**PROBLEM DESCRIPTION:** Up to and including the final line, retype each line of the records below, starting with the one that contains "split_and!.".

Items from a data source
╔══
(* ===== verification/MemConn.v ===== *)
(** * The in-memory connection (internal/radsec/conn.go)

    [memConn] carries the inner TLS handshake between the RADIUS request loop
    and the [tls.Server] goroutine.  Every method runs under the mutex, so each
    critical section is one atomic function on the record: a turn of the [Read]
    loop is [read_try], a turn of the [collectOutbound] loop is [collect_try],
    both of which may report that the caller waits on the condition variable.

    [step] interleaves the two threads.  Its state adds ghost histories (all
    bytes pushed, consumed, written and collected) and whether the goroutine is
    inside [Read].  Waiting, the periodic wake-up of [wakeAfter] and fairness
    are the scheduler's; the theorems hold for every interleaving. *)

From S2P Require Import Prelude.

Module MemConn.

Record memConn := mkConn {
  inbound : bytes;
  outbound : bytes;
  readWaiting : bool;
  closed : bool;
  readDL : option Z;
}.

Definition newMemConn : memConn := mkConn [] [] false false None.

Inductive read_result :=
| ReadData (b : bytes)
| ReadClosed
| ReadTimeout
| ReadWait.

(** One turn of [Read] with a buffer of [n] bytes at time [now]. *)
Definition read_try (now : Z) (n : nat) (c : memConn) : memConn * read_result :=
  match inbound c with
  | [] =>
      if closed c then (c, ReadClosed)
      else if match readDL c with Some dl => (dl <=? now)%Z | None => false end
      then (c, ReadTimeout)
      else (mkConn [] (outbound c) true (closed c) (readDL c), ReadWait)
  | _ =>
      (mkConn (drop n (inbound c)) (outbound c) false (closed c) (readDL c),
       ReadData (take n (inbound c)))
  end.

(** [Write]: [None] is [errConnClosed]. *)
Definition write (b : bytes) (c : memConn) : option memConn :=
  if closed c then None
  else Some (mkConn (inbound c) (outbound c ++ b) (readWaiting c) (closed c) (readDL c)).

Definition pushInbound (b : bytes) (c : memConn) : memConn :=
  mkConn (inbound c ++ b) (outbound c) (readWaiting c) (closed c) (readDL c).

Definition drain (c : memConn) : memConn * bytes :=
  (mkConn (inbound c) [] (readWaiting c) (closed c) (readDL c), outbound c).

(** One turn of [collectOutbound]: [None] means it waits. *)
Definition collect_try (done : bool) (now deadline : Z) (c : memConn)
  : option (memConn * bytes) :=
  if done then Some (drain c)
  else if (0 <? length (outbound c)) && readWaiting c then Some (drain c)
  else if closed c || (deadline <=? now)%Z then Some (drain c)
  else None.

Definition close (c : memConn) : memConn :=
  mkConn (inbound c) (outbound c) (readWaiting c) true (readDL c).

Definition SetReadDeadline (t : option Z) (c : memConn) : memConn :=
  mkConn (inbound c) (outbound c) (readWaiting c) (closed c) t.

(** ** Interleavings *)

Record sys := mkSys {
  conn : memConn;
  in_read : bool;      (** the goroutine is inside [Read] *)
  failed : bool;       (** a [Read] has returned an error *)
  pushed : bytes;
  consumed : bytes;
  written : bytes;
  collected : bytes;
}.

Definition init : sys := mkSys newMemConn false false [] [] [] [].

(** The relay pushes a peer flight only between two flights of the server, that
    is when the previous one has been collected. *)
Inductive step : sys → sys → Prop :=
| step_read_data now n s c b :
    read_try now n (conn s) = (c, ReadData b) →
    step s (mkSys c false (failed s) (pushed s) (consumed s ++ b) (written s) (collected s))
| step_read_wait now n s c :
    read_try now n (conn s) = (c, ReadWait) →
    step s (mkSys c true (failed s) (pushed s) (consumed s) (written s) (collected s))
| step_read_error now n s c r :
    read_try now n (conn s) = (c, r) → r = ReadClosed ∨ r = ReadTimeout →
    step s (mkSys c false true (pushed s) (consumed s) (written s) (collected s))
| step_write b s c :
    in_read s = false → write b (conn s) = Some c →
    step s (mkSys c false (failed s) (pushed s) (consumed s) (written s ++ b) (collected s))
| step_push b s :
    outbound (conn s) = [] →
    step s (mkSys (pushInbound b (conn s)) (in_read s) (failed s)
              (pushed s ++ b) (consumed s) (written s) (collected s))
| step_collect done now deadline s c out :
    collect_try done now deadline (conn s) = Some (c, out) →
    step s (mkSys c (in_read s) (failed s) (pushed s) (consumed s) (written s) (collected s ++ out))
| step_close s :
    step s (mkSys (close (conn s)) (in_read s) (failed s)
              (pushed s) (consumed s) (written s) (collected s))
| step_deadline t s :
    step s (mkSys (SetReadDeadline t (conn s)) (in_read s) (failed s)
              (pushed s) (consumed s) (written s) (collected s)).

Definition reachable (s : sys) : Prop := rtc step init s.

(** ** Invariant *)

Record inv (s : sys) : Prop := {
  inv_in : pushed s = consumed s ++ inbound (conn s);
  inv_out : written s = collected s ++ outbound (conn s);
  inv_wait : readWaiting (conn s) = true → in_read s = true ∨ failed s = true;
  inv_flight : failed s = false → readWaiting (conn s) = true →
               inbound (conn s) = [] ∨ outbound (conn s) = [];
}.

Lemma read_data_inv now n c c' b :
  read_try now n c = (c', ReadData b) →
  inbound c = b ++ inbound c' ∧ outbound c' = outbound c ∧ readWaiting c' = false.
Proof.
  unfold read_try. destruct (inbound c) as [|x l] eqn:E.
  - destruct (closed c); [done|]. by destruct (match readDL c with Some _ => _ | None => _ end).
  - intros [= <- <-]. cbn [inbound outbound readWaiting]. by rewrite take_drop.
Qed.

Lemma read_wait_inv now n c c' :
  read_try now n c = (c', ReadWait) →
  inbound c = [] ∧ inbound c' = [] ∧ outbound c' = outbound c.
Proof.
  unfold read_try. destruct (inbound c) as [|x l] eqn:E; [|done].
  destruct (closed c); [done|]. destruct (match readDL c with Some _ => _ | None => _ end); [done|].
  by intros [= <-].
Qed.

Lemma read_error_inv now n c c' r :
  read_try now n c = (c', r) → r = ReadClosed ∨ r = ReadTimeout → c' = c.
Proof.
  unfold read_try. intros H Hr. destruct (inbound c) as [|x l] eqn:E.
  - destruct (closed c); [congruence|].
    destruct (match readDL c with Some _ => _ | None => _ end); [congruence|].
    destruct Hr; congruence.
  - destruct Hr; congruence.
Qed.

Lemma collect_drains done now dl c c' out :
  collect_try done now dl c = Some (c', out) → (c', out) = drain c.
Proof.
  unfold collect_try. destruct done; [congruence|].
  destruct (_ && _); [congruence|]. destruct (_ || _); congruence.
Qed.

Lemma relay_step_inv s s' : inv s → step s s' → inv s'.
Proof.
  intros [Hin Hout Hw Hf] Hs.
  destruct Hs as [now n s c b Hr|now n s c Hr|now n s c r Hr He|b s c Hi Hwr|b s Hb
                 |done now dl s c out Hc|s|t s]; constructor; cbn in *.
  all: try (apply read_data_inv in Hr as (Hi' & Ho & Hrw)).
  all: try (apply read_wait_inv in Hr as (Hi' & Hi'' & Ho)).
  all: try (pose proof (read_error_inv _ _ _ _ _ Hr He); subst c).
  all: try (unfold write in Hwr; destruct (closed (conn s)); [done|]; injection Hwr as <-; cbn).
  all: try (apply collect_drains in Hc; injection Hc as -> ->; cbn).
  all: rewrite <- ?app_assoc; try congruence; auto.
  - by rewrite Hout, <- app_assoc.
  - intros Hrw. destruct (Hw Hrw); [congruence|by right].
  - intros Hfl Hrw. destruct (Hw Hrw); congruence.
  - by rewrite Hin, <- app_assoc.
  - by rewrite app_nil_r.
Qed.

Lemma inv_init : inv init.
Proof. by constructor. Qed.

Lemma relay_reachable_inv s : reachable s → inv s.
Proof.
  intros H. unfold reachable in H. pose proof inv_init as Hi.
  induction H as [|x y z Hxy _ IH]; [done|]. apply IH. by eapply relay_step_inv.
Qed.

(** The relay is lossless and ordered.  In every interleaving of the TLS
    goroutine with the request loop, what the goroutine has read is a prefix of
    what was pushed, and what was collected followed by what is still buffered is
    exactly what the goroutine wrote. *)
Theorem relay_lossless s :
  reachable s →
  pushed s = consumed s ++ inbound (conn s)
  ∧ written s = collected s ++ outbound (conn s).
Proof. intros []%relay_reachable_inv. done. Qed.

Lemma relay_lossless_witness :
  let s := mkSys (mkConn [] [x16] true false None) true false [x01] [x01] [x16] [] in
  reachable s ∧ pushed s = consumed s ++ inbound (conn s)
  ∧ written s = collected s ++ outbound (conn s).
Proof.
  intros s.
  assert (reachable s) as Hs.
  { eapply rtc_l; [apply (step_push [x01]); reflexivity|].
    eapply rtc_l; [apply (step_read_data 0 5); reflexivity|].
    eapply rtc_l; [apply (step_write [x16]); reflexivity|].
    eapply rtc_l; [apply (step_read_wait 0 5); reflexivity|]. apply rtc_refl. }
  split; [exact Hs|]. apply (relay_lossless s Hs).
Defined.

(** A flight is collected whole.  Whenever [collectOutbound] returns without
    the handshake being done, the connection closed or the deadline passed (and
    no read has failed), the goroutine is blocked in [Read] having consumed
    everything the peer sent, and the bytes returned complete its output; once
    the deadline has passed [collectOutbound] always returns. *)
Theorem flight_complete s now deadline :
  reachable s → failed s = false → closed (conn s) = false → (now < deadline)%Z →
  (∀ c out, collect_try false now deadline (conn s) = Some (c, out) →
     in_read s = true ∧ consumed s = pushed s ∧ collected s ++ out = written s ∧ out ≠ [])
  ∧ ∀ now' done, (deadline <= now')%Z → is_Some (collect_try done now' deadline (conn s)).
Proof.
  intros [Hin Hout Hw Hf]%relay_reachable_inv Hfail Hcl Hnow. split.
  - intros c out Hc. pose proof (collect_drains _ _ _ _ _ _ Hc) as Hd.
    unfold collect_try in Hc. rewrite Hcl in Hc. cbn [orb] in Hc.
    rewrite (proj2 (Z.leb_gt deadline now)) in Hc by done.
    destruct (Nat.ltb_spec 0 (length (outbound (conn s)))) as [Hlt|]; [|done].
    destruct (readWaiting (conn s)) eqn:Hrw; [|done]. injection Hd as -> ->.
    split_and!.
    + destruct (Hw eq_refl); congruence.
    + destruct (Hf Hfail eq_refl) as [E|E]; [by rewrite Hin, E, app_nil_r|].
      by rewrite E in Hlt; simpl in Hlt; lia.
    + done.
    + intros E. rewrite E in Hlt. simpl in Hlt. lia.
  - intros now' done Hd. unfold collect_try. destruct done; [done|].
    destruct (_ && _); [done|]. rewrite (proj2 (Z.leb_le deadline now') Hd), orb_true_r. done.
Qed.

Lemma flight_complete_witness :
  let s := mkSys (mkConn [] [x16] true false None) true false [x01] [x01] [x16] [] in
  collect_try false 0 8 (conn s) = Some (mkConn [] [] true false None, [x16])
  ∧ in_read s = true.
Proof.
  intros s. split; [reflexivity|].
  assert (reachable s) as Hs.
  { eapply rtc_l; [apply (step_push [x01]); reflexivity|].
    eapply rtc_l; [apply (step_read_data 0 5); reflexivity|].
    eapply rtc_l; [apply (step_write [x16]); reflexivity|].
    eapply rtc_l; [apply (step_read_wait 0 5); reflexivity|]. apply rtc_refl. }
  eapply (proj1 (flight_complete s 0 8 Hs eq_refl eq_refl eq_refl)). reflexivity.
Defined.

End MemConn.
╚══
**PROBLEM SOLUTION:**
    split_and!.
    + destruct (Hw eq_refl); congruence.
    + destruct (Hf Hfail eq_refl) as [E|E]; [by rewrite Hin, E, app_nil_r|].
      by rewrite E in Hlt; simpl in Hlt; lia.
    + done.
    + intros E. rewrite E in Hlt. simpl in Hlt. lia.
  - intros now' done Hd. unfold collect_try. destruct done; [done|].
    destruct (_ && _); [done|]. rewrite (proj2 (Z.leb_le deadline now') Hd), orb_true_r. done.
Qed.

Lemma flight_complete_witness :
  let s := mkSys (mkConn [] [x16] true false None) true false [x01] [x01] [x16] [] in
  collect_try false 0 8 (conn s) = Some (mkConn [] [] true false None, [x16])
  ∧ in_read s = true.
Proof.
  intros s. split; [reflexivity|].
  assert (reachable s) as Hs.
  { eapply rtc_l; [apply (step_push [x01]); reflexivity|].
    eapply rtc_l; [apply (step_read_data 0 5); reflexivity|].
    eapply rtc_l; [apply (step_write [x16]); reflexivity|].
    eapply rtc_l; [apply (step_read_wait 0 5); reflexivity|]. apply rtc_refl. }
  eapply (proj1 (flight_complete s 0 8 Hs eq_refl eq_refl eq_refl)). reflexivity.
Defined.

End MemConn.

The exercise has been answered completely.